Summary of reported COVID-19 related transverse myelitis cases.
| Age | Sex | Day after first COVID-19 symptoms | Segment | Findings | Treatment | Outcome | |
|---|---|---|---|---|---|---|---|
| Chakraborty et al.3 | 59 | F | 4 | T6–T7 | Paraplegia (0/5), urinary retention | Steroid | Initially recovered, exitus then |
| AlKetbi et al.9 | 32 | M | 3 | Multiple segments starting from C2 | Paraplegia (0/5), urinary retention | Steroid | Slightly recovered |
| Chow et al.10 | 60 | M | 16 | T7-T10 | Paraparesis, hyperreflexia, reduced proprioception | Steroid | Rapid and almost complete recovery |
| Sotoca et al.11 | 69 | F | 7 | C7-T1 | Left hand paresis and hypoesthesia, hyperreflexia | Steroid and plasmapheresis | Slightly recovered |
| Sarma et al.15 | 28 | F | 9 | Multiple segments starting from T5 | Hypoesthesia, urinary retention, Lhermitte’s sign | Steroid and plasmapheresis | Rapid and almost complete recovery |
| Zachariadis et al.16 | 63 | M | 12 | T10 | Paraparesis, hyperreflexia, hypoesthesia | IVIG and Steroid | Slightly recovered |
| Our case | 42 | M | 10 | T11–T12 | Paraparesis, urinary retention, hyporeflexia | Steroid | Rapid and almost complete recovery |
The combination of myelitis and GBS is a very rare condition. Recently a patient was reported who developed acute necrotizing myelitis and acute motor axonal polyneuropathy together one week after COVID-19 infection and he received plasmapheresis.20
On the other hand, cerebellar involvement is a known condition after viral infection such as influenza A.21 However, up to now, only one case with an acute cerebellitis related to COVID-19 has been described with radiologic findings similar to our case.22 As in that case, our patient also responded well to treatment and recovered very rapidly. The combined involvement of the brain, spinal cord and peripheral nerves two weeks after COVID-19 infection suggests an immune-mediated response.

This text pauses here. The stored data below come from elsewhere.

(** The row moves down, to an entry before ... *)
Lemma edit_down_found a e b :
  l1 = a ++ e :: b → cmp old new = Gt →
  Forall (λ m, cmp (recv_row m) new = Lt) a → cmp (recv_row e) new = Eq →
  Forall (λ m, cmp (recv_row m) new = Gt) (b ++ d :: l2) →
  ∃ l', apply_edit (l1 ++ d :: l2) s old new = Some l' ∧ moved (l1 ++ d :: l2) old new d l'.
Proof using Hs Hrc H1 Hd H2.
  intros El Hlt Ha He Hab. pose proof (ghost_assigned _ _ _ _ Hs Hd) as Hg.
  rewrite edit_at_key by congruence.
  assert (Hsr : binary_search (l1 ++ d :: l2) new (schema_sort s) = Ok (length a)).
  { rewrite El, <-(assoc_L (++)). by apply search_at_key. }
  assert (Hf : find new (l1 ++ d :: l2) = Some e).
  { rewrite El, <-(assoc_L (++)). by apply find_at_key. }
  rewrite Hsr. cbn zeta. rewrite (proj2 (andb_false_iff _ _)).
  - rewrite El. rewrite (place_before a b d l2 true new e Hrc). eexists. split; [done|].
    eexists. rewrite <-El. split; [exact Hg|]. rewrite Hf. destruct Hg as [Hg _]. rewrite El in *.
    destruct (edit_ghost d); rewrite <-(assoc_L (++)) in Hg |- *; by apply placed_found.
  - right. unfold same_slot. rewrite El, length_app. cbn. by rewrite !bool_decide_eq_false_2 by lia.
Qed.

(** ... or to a gap. *)
Lemma edit_down_gap a b :
  l1 = a ++ b → cmp old new = Gt →
  Forall (λ m, cmp (recv_row m) new = Lt) a →
  Forall (λ m, cmp (recv_row m) new = Gt) (b ++ d :: l2) →
  ∃ l', apply_edit (l1 ++ d :: l2) s old new = Some l' ∧ moved (l1 ++ d :: l2) old new d l'.
Proof using Hs Hrc H1 Hd H2.
  intros El Hlt Ha Hab. pose proof (ghost_assigned _ _ _ _ Hs Hd) as Hg.
  rewrite edit_at_key by congruence.
  assert (Hsr : binary_search (l1 ++ d :: l2) new (schema_sort s) = Err (length a)).
  { rewrite El, <-(assoc_L (++)). by apply search_at_gap. }
  assert (Hf : find new (l1 ++ d :: l2) = None).
  { rewrite El, <-(assoc_L (++)). by apply find_at_gap. }
  assert (Hfin : moved (l1 ++ d :: l2) old new d
    (a ++ set_rc (set_row d new) 1 :: match edit_ghost d with None => b ++ l2 | Some g => b ++ g :: l2 end)).
  { eexists. split; [exact Hg|]. rewrite Hf. destruct Hg as [Hg _]. rewrite El in Hg |- *.
    apply Forall_app in Hab as [Hb [Hdn Hl2]%Forall_cons]. unfold edit_ghost in *.
    destruct (decide (recv_rc d = 1%Z)); rewrite <-(assoc_L (++)) in Hg |- *;
      apply placed_gap; auto; apply Forall_app; auto. }
  rewrite Hsr. cbn zeta. destruct (bool_decide (recv_rc d = 1%Z) && _) eqn:Efast.
  - apply andb_prop in Efast as [E1%bool_decide_eq_true Eslot]. eexists. split; [done|].
    destruct b as [|x b].
    + unfold edit_ghost in Hfin. rewrite decide_True in Hfin by done. rewrite app_nil_r in El.
      rewrite <-El in Hfin. by rewrite set_row_rc.
    + exfalso. unfold same_slot in Eslot. rewrite El, length_app in Eslot. cbn in Eslot.
      by rewrite !bool_decide_eq_false_2 in Eslot by lia.
  - rewrite El in Hfin |- *. rewrite (place_before a b d l2 false new d Hrc). by eexists.
Qed.
End move.

(** Two entries under one key would be left by the fast path: the destination is
    taken by the entry right after the one that moves. *)
Definition merges_apart (l : list RecvNode) (old new : row) (d : RecvNode) : Prop :=
  ∀ e, find new l = Some e → recv_rc d = 1%Z → cmp old new = Lt →
    ∃ m, m ∈ l ∧ cmp old (recv_row m) = Lt ∧ cmp (recv_row m) new = Lt.

Lemma merges_apart_gap l1 d e b old new :
  Forall (λ m, cmp (recv_row m) old = Lt) l1 → cmp (recv_row d) old = Eq →
  cmp (recv_row e) new = Eq → Forall (λ m, cmp (recv_row m) new = Gt) b →
  ¬ ∃ m, m ∈ l1 ++ d :: e :: b ∧ cmp old (recv_row m) = Lt ∧ cmp (recv_row m) new = Lt.
Proof.
  intros H1 Hd He Hb (m & Hm & Hm1 & Hm2).
  apply elem_of_app in Hm as [Hm|[->|[->|Hm]%elem_of_cons]%elem_of_cons].
  - rewrite Forall_forall in H1. apply H1 in Hm. apply (cmp_lt_gt _) in Hm. congruence.
  - rewrite cmp_opp, Hd in Hm1. done.
  - congruence.
  - rewrite Forall_forall in Hb. apply Hb in Hm. congruence.
Qed.

Lemma apply_edit_moved l old new d :
  level_sorted (schema_sort s) l → cmp old new ≠ Eq → find old l = Some d →
  (1 ≤ recv_rc d < 2 ^ 32)%Z → merges_apart l old new d →
  ∃ l', apply_edit l s old new = Some l' ∧ moved l old new d l'.
Proof.
  intros Hs Hne Hf Hrc Hap. pose proof Hs as Hs0.
  destruct (level_view (schema_sort s) old l Hs) as [l1 n l2 -> H1 Hd H2|l1 l2 -> H1 H2];
    [|by rewrite find_at_gap in Hf].
  rewrite find_at_key in Hf by done. injection Hf as ->.
  apply level_sorted_app in Hs as (Hs1 & [_ Hs2]%level_sorted_cons & _).
  destruct (cmp old new) eqn:E; [done|..].
  - assert (Hb1 : Forall (λ m, cmp (recv_row m) new = Lt) (l1 ++ [d])).
    { apply Forall_app. split; [|repeat constructor; by rewrite (cmp_eq_l _ old)].
      eapply Forall_impl; [exact H1|]. intros m Hm. by apply (cmp_lt_trans _ old _). }
    destruct (level_view (schema_sort s) new l2 Hs2) as [a e b -> Ha He Hb|a b -> Ha Hb].
    + assert (Hbel : Forall (λ m, cmp (recv_row m) new = Lt) (l1 ++ d :: a))
        by (rewrite cons_middle, (assoc_L (++)); apply Forall_app; auto).
      apply (edit_up_found _ _ _ _ _ Hs0 Hrc H1 Hd H2 a e b); auto.
      destruct (decide (recv_rc d = 1%Z)) as [E1|]; [right|by left]. intros ->.
      apply (merges_apart_gap l1 d e b old new); auto. apply (Hap e); auto.
      rewrite (app_comm_cons []), (assoc_L (++)). by apply find_at_key.
    + apply (edit_up_gap _ _ _ _ _ Hs0 Hrc H1 Hd H2 a b); auto.
      rewrite cons_middle, (assoc_L (++)). apply Forall_app; auto.
  - assert (Hb2 : Forall (λ m, cmp (recv_row m) new = Gt) (d :: l2)).
    { constructor; [by rewrite (cmp_eq_l _ old)|]. eapply Forall_impl; [exact H2|].
      intros m Hm. by apply (cmp_gt_trans _ _ old _). }
    destruct (level_view (schema_sort s) new l1 Hs1) as [a e b -> Ha He Hb|a b -> Ha Hb].
    + apply (edit_down_found _ _ _ _ _ Hs0 Hrc H1 Hd H2 a e b); auto. apply Forall_app; auto.
    + apply (edit_down_gap _ _ _ _ _ Hs0 Hrc H1 Hd H2 a b); auto. apply Forall_app; auto.
Qed.
End schema_ops.

(** ** Well-formed trees *)

Inductive wf_level : Schema → list RecvNode → Prop :=
  | wf_level_intro s l :
      level_sorted (schema_sort s) l → (∀ n, n ∈ l → wf_node s n) → wf_level s l
with wf_node : Schema → RecvNode → Prop :=
  | wf_node_intro s r c rels :
      (1 ≤ c < 2 ^ 32)%Z → length rels = length (relationships s) →
      (∀ slot cs sub, rel_child s slot = Some cs → rels !! slot = Some sub → wf_level cs sub) →
      (∀ slot sub, rel_child s slot = None → rels !! slot = Some sub → sub = []) →
      wf_node s (RNode r c rels).

Lemma wf_level_sorted s l : wf_level s l → level_sorted (schema_sort s) l.
Proof. by intros [? ? Hs _]. Qed.

Lemma wf_level_node s l n : wf_level s l → n ∈ l → wf_node s n.
Proof. intros [? ? _ H]. apply H. Qed.

Lemma wf_node_rc s n : wf_node s n → (1 ≤ recv_rc n < 2 ^ 32)%Z.
Proof. by intros []. Qed.

Lemma wf_nil s : wf_level s [].
Proof. constructor; [constructor|]. by intros n ?%elem_of_nil. Qed.

Lemma wf_assigned s l k v l' :
  wf_level s l → assigned (schema_sort s) l k v l' → (∀ m, v = Some m → wf_node s m) → wf_level s l'.
Proof.
  intros Hl Ha Hv. constructor; [apply Ha|]. intros n Hn.
  destruct (assigned_elem _ _ _ _ _ _ Ha Hn) as [->|Hin]; [by apply Hv|by eapply wf_level_node].
Qed.

Lemma wf_set_rc s n c : wf_node s n → (1 ≤ c < 2 ^ 32)%Z → wf_node s (set_rc n c).
Proof. intros [? ? ? ? ? ? ? ?] Hc. by constructor. Qed.

Lemma wf_set_row s n r : wf_node s n → wf_node s (set_row n r).
Proof. intros [? ? ? ? ? ? ? ?]. by constructor. Qed.

Lemma wf_set_sub s n slot cs sub' rels :
  wf_node s n → rel_child s slot = Some cs → wf_level cs sub' →
  vec_set slot sub' (recv_rels n) = Some rels → wf_node s (set_rels n rels).
Proof.
  intros [s' r c rels0 Hc Hlen Hin Hout] Hslot Hsub Hset. unfold vec_set in Hset. case_decide as Hlt; [|done].
  cbn in Hset, Hlt. injection Hset as <-. constructor; [done|by rewrite length_insert|..].
  - intros i cs' sub Hi [(-> & <- & _)|(Hne & Hlk)]%list_lookup_insert_Some; [by simplify_eq|by eapply Hin].
  - intros i sub Hi [(-> & <- & _)|(Hne & Hlk)]%list_lookup_insert_Some; [congruence|by eapply Hout].
Qed.

Lemma u32_add_1 c : (0 ≤ c < 2 ^ 32 - 1)%Z → u32_add c 1 = (c + 1)%Z.
Proof. intros. unfold u32_add. apply Z.mod_small. lia. Qed.

(** *** A node built from the wire *)

Section wire_node_induction.
Context (P : WireNode → Prop).
Context (step : ∀ r rels, Forall (λ e : nat * list WireNode, Forall P e.2) rels → P (WNode r rels)).

Fixpoint wire_node_level_ind (n : WireNode) : P n :=
  match n with
  | WNode r rels =>
      step r rels
        ((fix slots (l : list (nat * list WireNode)) : Forall (λ e : nat * list WireNode, Forall P e.2) l :=
            match l with
            | [] => List.Forall_nil _
            | (slot, children) :: l' =>
                List.Forall_cons _ (slot, children) l'
                  ((fix kids (l : list WireNode) : Forall P l :=
                      match l with
                      | [] => List.Forall_nil _
                      | c :: l' => List.Forall_cons _ c l' (wire_node_level_ind c) (kids l')
                      end) children)
                  (slots l')
            end) rels)
  end.
End wire_node_induction.

(** No list of children is too long for its counts. *)
Fixpoint wire_small (n : WireNode) : bool :=
  match n with
  | WNode _ rels =>
      forallb (λ e, match e with (_, children) => bool_decide (fits_u32 (length children)) && forallb wire_small children end) rels
  end.

(** What [build_node] gives. *)
Definition built (s : Schema) (n : WireNode) : Prop :=
  ∃ b, build_node n s = Some b ∧ recv_row b = wire_row n ∧ recv_rc b = 1%Z ∧ wf_node s b.

(** A level whose counts are at most [k]. *)
Definition wf_upto (s : Schema) (k : Z) (l : list RecvNode) : Prop :=
  wf_level s l ∧ Forall (λ n, recv_rc n ≤ k)%Z l.

Lemma build_child_wf s l k child :
  built s child → wf_upto s k l → (0 ≤ k < 2 ^ 32 - 1)%Z →
  ∃ l', build_child build_node s l child = Some l' ∧ wf_upto s (k + 1) l'.
Proof.
  intros (b & Hb & Hr & Hrc & Hwf) [Hl Hk] Hlt.
  destruct (apply_add_spec s l child b (wf_level_sorted _ _ Hl) Hb Hr) as (l' & Hl' & Ha).
  exists l'. split; [exact Hl'|].
  assert (Hv : ∀ m, (match find_key (schema_sort s) (wire_row child) l with
      | Some d => set_rc d (u32_add (recv_rc d) 1) | None => b end) = m → wf_node s m ∧ (recv_rc m ≤ k + 1)%Z).
  { intros m <-. destruct (find_key _ _ l) as [d|] eqn:Ed; [|split; [done|lia]].
    apply find_key_Some in Ed as [Hd _]. pose proof (wf_node_rc _ _ (wf_level_node _ _ _ Hl Hd)).
    rewrite Forall_forall in Hk. specialize (Hk _ Hd). rewrite u32_add_1 by lia.
    split; [apply wf_set_rc; [by eapply wf_level_node|lia]|cbn; lia]. }
  split; [apply (wf_assigned _ _ _ _ _ Hl Ha); intros m [= Hm]; by apply Hv|].
  apply Forall_forall. intros m Hm. destruct (assigned_elem _ _ _ _ _ _ Ha Hm) as [[= E]|Hin]; [by apply Hv|].
  rewrite Forall_forall in Hk. specialize (Hk _ Hin). lia.
Qed.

In conclusion, the neurological manifestations of COVID-19 may vary widely and the combination of central and peripheral nervous system involvement may be seen at the same time. In our opinion, patients are responding well to treatments and the prognosis is generally good unless longitudinally extensive myelitis or hemorrhagic complications are present.
Disclaimer statements
Contributors None.
Funding None.
Conflicts of interest Authors have no conflict of interests to declare.